(** A count update of a live slot concerns its own handle only. *)
Lemma live_update s k p h x y :
  get h s = Some x → generation y = generation x →
  ∀ h', h' ≠ h → (index h < MAX_SWAP_SLOTS)%nat →
  live (mkSys (set_slot (index h) y s) k p) h' = live (mkSys s k p) h'.
Proof.
  intros (Hx & Ho & Hr & Hg)%get_Some Hgy h' Hne Hi.
  destruct (decide (index h' = index h)) as [E|]; [|by apply live_store_ne].
  assert (hgeneration h' ≠ hgeneration h).
  { intros E2. apply Hne. rewrite (handle_eta h'), (handle_eta h), E, E2 by (by rewrite ?E). done. }
  rewrite (live_miss (mkSys s k p) h' x); [|by rewrite E|congruence].
  apply (live_miss _ h' y); [rewrite E; by eapply set_slot_lookup|congruence].
Qed.

Lemma share_sim s k p h ok t' :
  sys_ok (mkSys s k p) → share h s = (ok, t') →
  let s' := mkSys t' k p in
  sys_ok s' ∧ spec_step (LShare h ok) (live (mkSys s k p)) (live s').
Proof.
  intros Hok. unfold share. cbn [spec_step]. destruct (get h s) as [x|] eqn:Hget.
  2: { intros [= <- <-]. split; [done|]. unfold live; simpl. by rewrite Hget. }
  pose proof Hget as (Hx & Ho & Hr & Hg)%get_Some. pose proof (sys_slot _ _ _ Hok Hx) as [Hdata Hrc _].
  rewrite (live_hit (mkSys s k p) h x) by done. destruct (checked_add 16 (refcount x) 1) as [rc|] eqn:Erc.
  - apply checked_add_Some in Erc as [-> Hlt]. intros [= <- <-].
    set (y := mkSlot (data x) (refcount x + 1) (generation x) (occupied x) (backing x)). split.
    + eapply sys_ok_store_same; [done|done|by right| |].
      * split; simpl; [done|lia|congruence].
      * intros _ Hbk. by apply (sys_disk _ Hok _ _ Hx).
    + split; [|intros h' Hne; eapply live_update; [done..|by eapply sys_index]].
      rewrite (live_hit _ h y); [done|by eapply set_slot_lookup|done|simpl; lia|done].
  - apply checked_add_None in Erc. intros [= <- <-]. split; [done|]. split; [lia|done].
Qed.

------------------------------------------------------------

**EXERCISE BRIEF:**
Above are records; repeat only the lines starting at the line with "- apply checked_add_Some" and ending at the line with "rewrite (live_hit _", exactly as they appear, both included.

**RESPONSE AREA:**
  - apply checked_add_Some in Erc as [-> Hlt]. intros [= <- <-].
    set (y := mkSlot (data x) (refcount x + 1) (generation x) (occupied x) (backing x)). split.
    + eapply sys_ok_store_same; [done|done|by right| |].
      * split; simpl; [done|lia|congruence].
      * intros _ Hbk. by apply (sys_disk _ Hok _ _ Hx).
    + split; [|intros h' Hne; eapply live_update; [done..|by eapply sys_index]].
      rewrite (live_hit _ h y); [done|by eapply set_slot_lookup|done|simpl; lia|done].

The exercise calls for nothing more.